Report each line of the records below that holds the word "PlanEventData".

**Provided data**
»»

(** What an agent tells about itself. *)
Record AgentInfo := mk_info { agent_type : AgentType.t; status : option ConversationStatus.t; last_activity_at : Z }.
Definition is_idle (now idle_threshold_ms : Z) (x : AgentInfo) : bool :=
  bool_decide (agent_type x = AgentType.Acp) && bool_decide (status x = Some ConversationStatus.Finished) &&
  (idle_threshold_ms <? now - last_activity_at x).
(* chisl-ai-agent/src/task_manager.rs:166-179 WorkerTaskManagerImpl::collect_idle *)
Definition collect_idle (info : nat → AgentInfo) (now idle_threshold_ms : Z) (m : Manager) : list string :=
  omap (λ kv, a ← agent_in (cells m !! snd kv); if is_idle now idle_threshold_ms (info a) then Some (fst kv) else None)
    (map_to_list (tasks m)).

(* chisl-ai-agent/src/idle_scanner.rs:10-10 DEFAULT_IDLE_TIMEOUT_SECS *)
Definition DEFAULT_IDLE_TIMEOUT_SECS : Z := 5 * 60.
(* chisl-ai-agent/src/idle_scanner.rs:13-13 SCAN_INTERVAL_SECS *)
Definition SCAN_INTERVAL_SECS : Z := 60.
(** The ids were collected by [collect_idle] in an earlier state. *)
Definition kill_idle (ids : list string) (m : Manager) : Manager := foldl (λ m k, kill k (Some AgentKillReason.IdleTimeout) m) m ids.
(* chisl-ai-agent/src/idle_scanner.rs:57-76 scan_and_cleanup *)
Definition scan_and_cleanup (info : nat → AgentInfo) (now threshold_ms : Z) (m : Manager) : Manager :=
  kill_idle (collect_idle info now threshold_ms m) m.
(** What wakes the scanner: its interval, or the shutdown signal with its value. *)
Inductive wakeup := Tick (info : nat → AgentInfo) (now : Z) | Shutdown (value : bool).
(* chisl-ai-agent/src/idle_scanner.rs:21-54 start_idle_scanner *)
Fixpoint start_idle_scanner (idle_timeout_secs : option Z) (events : list wakeup) (m : Manager) : Manager :=
  match events with
  | [] | Shutdown true :: _ => m
  | Shutdown false :: events => start_idle_scanner idle_timeout_secs events m
  | Tick info now :: events =>
      start_idle_scanner idle_timeout_secs events
        (scan_and_cleanup info now (default DEFAULT_IDLE_TIMEOUT_SECS idle_timeout_secs * 1000) m)
  end.

(* ------------------------------------------------------------------ *)
(** ** The machine *)

Inductive op :=
| Enter (c : nat) (k : string) | Acquire (c : nat) | Built (c : nat) (r : result unit AppError.t) | GiveUp (c : nat)
| Kill (k : string) (reason : option AgentKillReason.t).
(** [None]: the step is not possible. *)
Definition exec (o : op) (m : Manager) : option Manager :=
  match o with
  | Enter c k => enter c k m | Acquire c => acquire c m | Built c r => built c r m | GiveUp c => abandon c m
  | Kill k reason => Some (kill k reason m)
  end.
Fixpoint run (ops : list op) (m : Manager) : option Manager :=
  match ops with [] => Some m | o :: ops => m ← exec o m; run ops m end.
Lemma manager_run_app ops ops' m : run (ops ++ ops') m = (run ops m ≫= run ops').
Proof. revert m. induction ops as [|o ops IH]; intros m; simpl; [done|]. by destruct (exec o m); simpl. Qed.
Lemma manager_run_snoc ops o m : run (ops ++ [o]) m = (run ops m ≫= exec o).
Proof. rewrite manager_run_app. destruct (run ops m); [|done]. simpl. by destruct (exec o m0). Qed.

Definition known (m : Manager) (k : string) (i : nat) : Prop := tasks m !! k = Some i.
Record ok (m : Manager) : Prop := {
  ok_dense : ∀ i, is_Some (owner m !! i) ↔ (i < size (owner m))%nat;
  ok_cells : ∀ i, is_Some (cells m !! i) ↔ is_Some (owner m !! i);
  ok_tasks : ∀ k i, known m k i → owner m !! i = Some k;
  ok_calls : ∀ c x, calls m !! c = Some x → is_Some (owner m !! slot_of x);
  ok_building : ∀ c i, calls m !! c = Some (Building i) ↔ cells m !! i = Some (Initialising c);
  ok_agents : ∀ i a, cells m !! i = Some (Set_ a) → (a < agents m)%nat;
  ok_unique : ∀ i j a, cells m !! i = Some (Set_ a) → cells m !! j = Some (Set_ a) → i = j;
  ok_somewhere : ∀ a, (a < agents m)%nat → ∃ i, cells m !! i = Some (Set_ a);
  ok_returned : ∀ c i a, calls m !! c = Some (Returned i (Ok a)) → cells m !! i = Some (Set_ a);
  ok_killed : ∀ a r, (a, r) ∈ killed m → ∃ i k, cells m !! i = Some (Set_ a) ∧ owner m !! i = Some k ∧ ¬ known m k i }.
(* ===== verification/AgentEvents.v ===== *)
(** * AgentEvents: what an agent broadcasts

    The events of [protocol/events/]: the payloads the managers build, as records, and the
    event type.  A payload that no modelled manager builds or reads is a JSON value.  An
    ACP permission request stands for its tool-call id, all that is read of it. *)

From S2P Require Import Prelude.
From S2P Require Import Text.
From S2P Require Import JsonValue.
From S2P Require Import TeamTypes.
From S2P Require Import Common.
From S2P Require Import AcpState.

(* ------------------------------------------------------------------ *)
(** ** Sessions and turns *)

Module SessionStatusEventData.
(* chisl-ai-agent/src/protocol/events/mod.rs:83-88 SessionStatusEventData *)
Record t := mk { session_id : string; status : string; reason : option string }.
End SessionStatusEventData.
Module SessionIdleEventData.
(* chisl-ai-agent/src/protocol/events/mod.rs:91-95 SessionIdleEventData *)
Record t := mk { session_id : string; reason : string; at_ : Z }.
End SessionIdleEventData.
Module RetryEventData.
(* chisl-ai-agent/src/protocol/events/mod.rs:98-109 RetryEventData *)
Record t := mk {
  message_id : string; part_id : string; attempt : Z; reason : string; retry_after : option Z;
  provider_hint : option string; replay : option bool }.
End RetryEventData.
Module TypedErrorData.
(* chisl-ai-agent/src/protocol/events/mod.rs:112-118 TypedErrorData *)
Record t := mk { message : string; kind : string; metadata : option json; recoverable : bool }.
End TypedErrorData.
Module SessionErrorRecoveredEventData.
(* chisl-ai-agent/src/protocol/events/mod.rs:121-126 SessionErrorRecoveredEventData *)
Record t := mk { message_id : string; part_id : string; error : TypedErrorData.t; recovery_action : string }.
End SessionErrorRecoveredEventData.
Module OpencodeSessionCompactedData.
(* chisl-ai-agent/src/protocol/events/mod.rs:145-150 OpencodeSessionCompactedData *)
Record t := mk {
  summary : string; tokens_reclaimed : Z; original_start_message_id : string; original_end_message_id : string }.
End OpencodeSessionCompactedData.
Module AssistantModelInfoEventData.
(* chisl-ai-agent/src/protocol/events/mod.rs:176-180 AssistantModelInfoEventData *)
Record t := mk { message_id : string; provider_id : string; model_id : string }.
End AssistantModelInfoEventData.
Module ErrorEventData.
(* chisl-ai-agent/src/protocol/events/mod.rs:208-218 ErrorEventData *)
Record t := mk {
  message : string; code : option string; kind : option string; metadata : option json; recoverable : option bool }.
End ErrorEventData.
Module PlanEventData.
(* chisl-ai-agent/src/protocol/events/session_updates.rs:29-34 PlanEventData *)
Record t := mk { session_id : option string; entries : list json }.
End PlanEventData.

(* ------------------------------------------------------------------ *)
(** ** Sub-agents *)

Module OpencodeSubtaskPhase.
(* chisl-ai-agent/src/protocol/events/subtask.rs:46-50 OpencodeSubtaskPhase *)
Inductive t := Started | Progress | Completed.
End OpencodeSubtaskPhase.
Module OpencodeSubtaskStatus.
(* chisl-ai-agent/src/protocol/events/subtask.rs:54-58 OpencodeSubtaskStatus *)
Inductive t := Completed | Failed | Aborted.
#[global] Instance t_dec : EqDecision t.
Proof. solve_decision. Defined.
End OpencodeSubtaskStatus.
(* chisl-ai-agent/src/protocol/events/subtask.rs:61-72 OpencodeSubtaskLiveSummary *)
Record OpencodeSubtaskLiveSummary := mk_live_summary {
  sum_tool_calls_count : Z; sum_current_tool_name : option string; sum_last_event_at : Z }.
Module OpencodeSubtaskEventData.
(* chisl-ai-agent/src/protocol/events/subtask.rs:11-42 OpencodeSubtaskEventData *)
Record t := mk {
  parent_session_id : string; child_session_id : string; phase : OpencodeSubtaskPhase.t; agent_name : option string;
  live_summary : option OpencodeSubtaskLiveSummary; status : option OpencodeSubtaskStatus.t; summary : option string;
  started_at : option Z; completed_at : option Z }.
End OpencodeSubtaskEventData.

(* ------------------------------------------------------------------ *)
(** ** Tool calls *)

Module AcpToolCallSessionUpdateKind.
(* chisl-ai-agent/src/protocol/events/tool_call.rs:59-62 AcpToolCallSessionUpdateKind *)
Inductive t := ToolCall | ToolCallUpdate.
End AcpToolCallSessionUpdateKind.
Module AcpToolCallStatus.
(* chisl-ai-agent/src/protocol/events/tool_call.rs:66-71 AcpToolCallStatus *)
Inductive t := Pending | InProgress | Completed | Failed.
#[global] Instance t_dec : EqDecision t.
Proof. solve_decision. Defined.
End AcpToolCallStatus.
Module AcpToolCallKind.
(* chisl-ai-agent/src/protocol/events/tool_call.rs:75-79 AcpToolCallKind *)
Inductive t := Read | Edit | Execute.
End AcpToolCallKind.
Module AcpToolCallContentItem.
(* chisl-ai-agent/src/protocol/events/tool_call.rs:83-93 AcpToolCallContentItem *)
Inductive t := Content (text : string) | Diff (path : string) (old_text : option string) (new_text : string).
End AcpToolCallContentItem.
Module AcpToolCallUpdateData.
(* chisl-ai-agent/src/protocol/events/tool_call.rs:37-55 AcpToolCallUpdateData *)
Record t := mk {
  session_update : AcpToolCallSessionUpdateKind.t; tool_call_id : string; status : option AcpToolCallStatus.t;
  title : option string; kind : option AcpToolCallKind.t; raw_input : option json; raw_output : option json;
  content : option (list AcpToolCallContentItem.t); locations : option (list string) }.
End AcpToolCallUpdateData.
Module AcpToolCallEventData.
(* chisl-ai-agent/src/protocol/events/tool_call.rs:22-34 AcpToolCallEventData *)
Record t := mk {
  session_id : string; parent_session_id : option string; update : AcpToolCallUpdateData.t; meta : option json }.
End AcpToolCallEventData.
Module ToolInputPhase.
(* chisl-ai-agent/src/protocol/events/tool_streaming.rs:34-38 ToolInputPhase *)
Inductive t := Started | Delta | Ended.
End ToolInputPhase.
Module ToolInputEventData.
(* chisl-ai-agent/src/protocol/events/tool_streaming.rs:13-30 ToolInputEventData *)
Record t := mk {
  session_id : string; parent_session_id : option string; message_id : string; part_id : string;
  phase : ToolInputPhase.t; tool_name : option string; input_delta : option string; final_input : option json;
  started_at : option Z; completed_at : option Z }.
End ToolInputEventData.
Module ToolProgressEventData.
(* chisl-ai-agent/src/protocol/events/tool_streaming.rs:46-56 ToolProgressEventData *)
Record t := mk {
  session_id : string; parent_session_id : option string; message_id : string; part_id : string; tool_name : string;
  progress : json; at_ : Z }.
End ToolProgressEventData.

(* ------------------------------------------------------------------ *)
(** ** Events *)

Module AcpPermissionEventData.
(* chisl-ai-agent/src/protocol/events/permission.rs:10-13 AcpPermissionEventData *)
Inductive t := Request (tool_call_id : string) | Confirmed (c : Confirmation.t).
End AcpPermissionEventData.

Module AgentStreamEvent.
(* chisl-ai-agent/src/protocol/events/mod.rs:30-80 AgentStreamEvent *)
Inductive t :=
| Start (session_id : option string) | Text (content : string) | Tips (d : json) | ToolCall (d : json)
| AcpToolCall (d : AcpToolCallEventData.t) | ToolGroup (d : json) | AgentStatus (d : json) | Thinking (d : json)
| Plan (d : PlanEventData.t) | Permission (v : json) | AcpPermission (d : AcpPermissionEventData.t)
| SkillSuggest (d : json) | CronTrigger (d : json) | AcpModelInfo (v : json)
| AssistantModelInfo (d : AssistantModelInfoEventData.t) | AcpModeInfo (v : json) | AcpConfigOption (v : json)
| AcpSessionInfo (v : json) | AcpContextUsage (v : json) | AcpPromptHookWarning (v : json)
| SlashCommandsUpdated (v : json) | AvailableCommands (commands : list AvailableCommand)
| Finish (session_id : option string) | Error (d : ErrorEventData.t)
| System (v : json) | RequestTrace (v : json) | SessionAssigned (session_id : string)
| OpencodeSubtask (d : OpencodeSubtaskEventData.t) | ToolInput (d : ToolInputEventData.t)
| ToolProgress (d : ToolProgressEventData.t) | OpencodeSessionCompacted (d : OpencodeSessionCompactedData.t)
| SessionStatus (d : SessionStatusEventData.t) | SessionIdle (d : SessionIdleEventData.t) | Retry (d : RetryEventData.t)
| SessionErrorRecovered (d : SessionErrorRecoveredEventData.t) | VerifyResult (d : json).

(** An error without kind, metadata and recoverability. *)
Definition error_event (message : string) (code : option string) : t :=
  Error (ErrorEventData.mk message code None None None).

(** What ends a turn for whoever relays the stream. *)
Definition is_terminal (e : t) : bool :=
  match e with Finish _ => true | Error d => negb (bool_decide (is_Some (ErrorEventData.code d))) | _ => false end.
End AgentStreamEvent.
(* chisl-db/src/repository/sqlite_channel.rs:245-260 get_or_create_session (INSERT) *)
Definition insert_session (row : AssistantSessionRow.t) : SQL unit := λ db,
  if existsb (is_session (AssistantSessionRow.id row)) (tbl_sessions db)
  then (db, Err (DbError.Query "UNIQUE constraint failed: assistant_sessions.id"))
  else if negb (existsb (is_user (AssistantSessionRow.user_id row)) (tbl_users db)) ||
          match AssistantSessionRow.conversation_id row with
          | Some c => negb (bool_decide (c ∈ conversation_ids db))
          | None => false
          end
  then (db, Err fk_violation)
  else (set_sessions (tbl_sessions db ++ [row]) db, Ok tt).

(* chisl-db/src/repository/sqlite_channel.rs:265-279 update_session_activity *)
Definition update_session_activity (id : string) (last_activity : TimestampMs) : SQL unit := λ db,
  (set_sessions (sql_update (is_session id) (touch None None last_activity) (tbl_sessions db)) db,
   or_not_found (rows_affected (is_session id) (tbl_sessions db)) ("Session '" +:+ id +:+ "' not found")).

(* chisl-db/src/repository/sqlite_channel.rs:281-297 update_session_conversation *)
Definition update_session_conversation (now : TimestampMs) (id conversation_id : string) : SQL unit := λ db,
  if (0 <? rows_affected (is_session id) (tbl_sessions db))%nat &&
     negb (bool_decide (conversation_id ∈ conversation_ids db))
  then (db, Err fk_violation)
  else (set_sessions (sql_update (is_session id) (touch None (Some conversation_id) now) (tbl_sessions db)) db,
        or_not_found (rows_affected (is_session id) (tbl_sessions db)) ("Session '" +:+ id +:+ "' not found")).

(* chisl-db/src/repository/sqlite_channel.rs:299-315 update_session_agent_type *)
Definition update_session_agent_type (now : TimestampMs) (id agent_type : string) : SQL unit := λ db,
  (set_sessions (sql_update (is_session id) (touch (Some agent_type) None now) (tbl_sessions db)) db,
   or_not_found (rows_affected (is_session id) (tbl_sessions db)) ("Session '" +:+ id +:+ "' not found")).

(* chisl-db/src/repository/sqlite_channel.rs:317-323 delete_sessions_by_user *)
Definition delete_sessions_by_user (user_id : string) : SQL unit := λ db,
  (set_sessions (sql_delete (λ r, String.eqb (AssistantSessionRow.user_id r) user_id) (tbl_sessions db)) db, Ok tt).

(* chisl-db/src/repository/sqlite_channel.rs:325-335 delete_session_by_user_chat *)
Definition delete_session_by_user_chat (user_id chat_id : string) : SQL unit := λ db,
  (set_sessions (sql_delete (in_chat user_id chat_id) (tbl_sessions db)) db, Ok tt).

(* chisl-db/src/repository/sqlite_channel.rs:339-363 create_pairing *)
Definition create_pairing (row : PairingCodeRow.t) : SQL unit := λ db,
  if existsb (is_code (PairingCodeRow.code row)) (tbl_pairings db)
  then (db, Err (DbError.Conflict ("Pairing code '" +:+ PairingCodeRow.code row +:+ "' already exists")))
  else match PairingStatus.from_str_opt (PairingCodeRow.status row) with
       | None => (db, Err (DbError.Query "CHECK constraint failed: assistant_pairing_codes"))
       | Some _ => (set_pairings (tbl_pairings db ++ [row]) db, Ok tt)
       end.

Definition is_pending (r : PairingCodeRow.t) : bool := String.eqb (PairingCodeRow.status r) "pending".

(* chisl-db/src/repository/sqlite_channel.rs:365-374 get_pending_pairings *)
Definition get_pending_pairings : SQL (list PairingCodeRow.t) := λ db,
  (db, Ok (order_by_desc PairingCodeRow.requested_at (List.filter is_pending (tbl_pairings db)))).

(* chisl-db/src/repository/sqlite_channel.rs:376-382 get_pairing_by_code *)
Definition get_pairing_by_code (code : string) : SQL (option PairingCodeRow.t) := λ db,
  (db, Ok (List.find (is_code code) (tbl_pairings db))).

(* chisl-db/src/repository/sqlite_channel.rs:384-394 update_pairing_status *)
Definition update_pairing_status (code status : string) : SQL unit := λ db,
  match rows_affected (is_code code) (tbl_pairings db), PairingStatus.from_str_opt status with
  | S _, None => (db, Err (DbError.Query "CHECK constraint failed: assistant_pairing_codes"))
  | n, _ =>
      (set_pairings (sql_update (is_code code) (PairingCodeRow.set_status status) (tbl_pairings db)) db,
       or_not_found n ("Pairing code '" +:+ code +:+ "' not found"))
  end.

Definition is_overdue (now : TimestampMs) (r : PairingCodeRow.t) : bool :=
  is_pending r && (PairingCodeRow.expires_at r <=? now).

(* chisl-db/src/repository/sqlite_channel.rs:396-406 cleanup_expired_pairings *)
Definition cleanup_expired_pairings (now : TimestampMs) : SQL Z := λ db,
  (set_pairings (sql_update (is_overdue now) (PairingCodeRow.set_status "expired") (tbl_pairings db)) db,
   Ok (Z.of_nat (rows_affected (is_overdue now) (tbl_pairings db)))).
End SqliteChannelRepository.

(* ------------------------------------------------------------------ *)
(** ** The state the channel services share, and calls on it *)

(** The database with the clock and the identifier generator, and the events sent. *)
Record channel := mk_channel { ch_store : Store ChannelDb; ch_events : list ChannelEvent }.
Definition set_store (st : Store ChannelDb) (s : channel) : channel := mk_channel st (ch_events s).
Definition db_of (s : channel) : ChannelDb := st_db (ch_store s).
Definition set_db (db : ChannelDb) (s : channel) : channel :=
  set_store (mk_store db (st_ticks (ch_store s)) (st_ids (ch_store s))) s.

Section calls.
Context `{Ambient}.
Abbreviation M := (prog channel ChannelError.t).

(** [self.repo.f(..).await?] *)
Definition repo {A} (m : ST ChannelDb DbError.t A) : M A :=
  atomic (st_map_err ChannelError.Database (st_on db_of set_db m)).
Definition now : M TimestampMs := atomic (st_on ch_store set_store now_ms).
Definition fresh_id : M string := atomic (st_on ch_store set_store generate_id).
Definition broadcast (e : ChannelEvent) : M unit :=
  atomic (st_modify (λ s, mk_channel (ch_store s) (ch_events s ++ [e]))).

Definition ch_tick (s : channel) : channel := set_store (tick (ch_store s)) s.
Definition ch_bump (s : channel) : channel := set_store (bump_id (ch_store s)) s.

(** The errors of the statements are converted as the callers do. *)
(* chisl-db/src/repository/sqlite_channel.rs:213-263 get_or_create_session *)
Definition get_or_create_session (user_id chat_id : string) (new_row : AssistantSessionRow.t) :
    M AssistantSessionRow.t :=
  await existing := repo (SqliteChannelRepository.find_session user_id chat_id) in
  match existing with
  | Some row =>
      await t := now in
      await_ repo (SqliteChannelRepository.touch_session (AssistantSessionRow.id row) t) in
      ret (SqliteChannelRepository.touch None None t row)
  | None =>
      await_ repo (SqliteChannelRepository.insert_session new_row) in
      ret new_row
  end.

(** Calls when nothing interferes. *)
Lemma set_db_id s : set_db (db_of s) s = s.
Proof. by destruct s as [[]]. Qed.

Lemma run_repo {A B} (m : ST ChannelDb DbError.t A) (f : A → M B) s :
  run (bind (repo m) f) s =
  match m (db_of s) with
  | (db', Ok a) => run (f a) (set_db db' s)
  | (db', Err e) => (set_db db' s, Err (ChannelError.Database e))
  end.
Proof.
  unfold repo. rewrite run_call. unfold st_bind, st_map_err, st_on.
  by destruct (m (db_of s)) as [db' [a|e]].
Qed.
Lemma run_repo_last {A} (m : ST ChannelDb DbError.t A) s :
  run (repo m) s = (set_db (fst (m (db_of s))) s, res_map_err ChannelError.Database (snd (m (db_of s)))).
Proof. unfold repo. rewrite run_atomic. unfold st_map_err, st_on. by destruct (m (db_of s)). Qed.
Lemma run_repo_try {A B E} (m : ST ChannelDb DbError.t A) (f : result A ChannelError.t → prog channel E B) s :
  run (bind (attempt (repo m)) f) s =
  run (f (res_map_err ChannelError.Database (snd (m (db_of s))))) (set_db (fst (m (db_of s))) s).
Proof.
  rewrite run_bind. unfold st_bind. rewrite run_attempt. unfold st_try. by rewrite run_repo_last.
Qed.
Lemma run_now {B} (f : TimestampMs → M B) s :
  run (bind now f) s = run (f (time_at (st_ticks (ch_store s)))) (ch_tick s).
Proof. done. Qed.
Lemma run_fresh {B} (f : string → M B) s :
  run (bind fresh_id f) s = run (f (id_at (st_ids (ch_store s)))) (ch_bump s).
Proof. done. Qed.
Lemma run_read {A B} (g : ChannelDb → A) (f : A → M B) s :
  run (bind (repo (λ db, (db, Ok (g db)))) f) s = run (f (g (db_of s))) s.
Proof. by rewrite run_repo, set_db_id. Qed.
End calls.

««

**Output of the task**
Module PlanEventData.
(* chisl-ai-agent/src/protocol/events/session_updates.rs:29-34 PlanEventData *)
End PlanEventData.
| Plan (d : PlanEventData.t) | Permission (v : json) | AcpPermission (d : AcpPermissionEventData.t)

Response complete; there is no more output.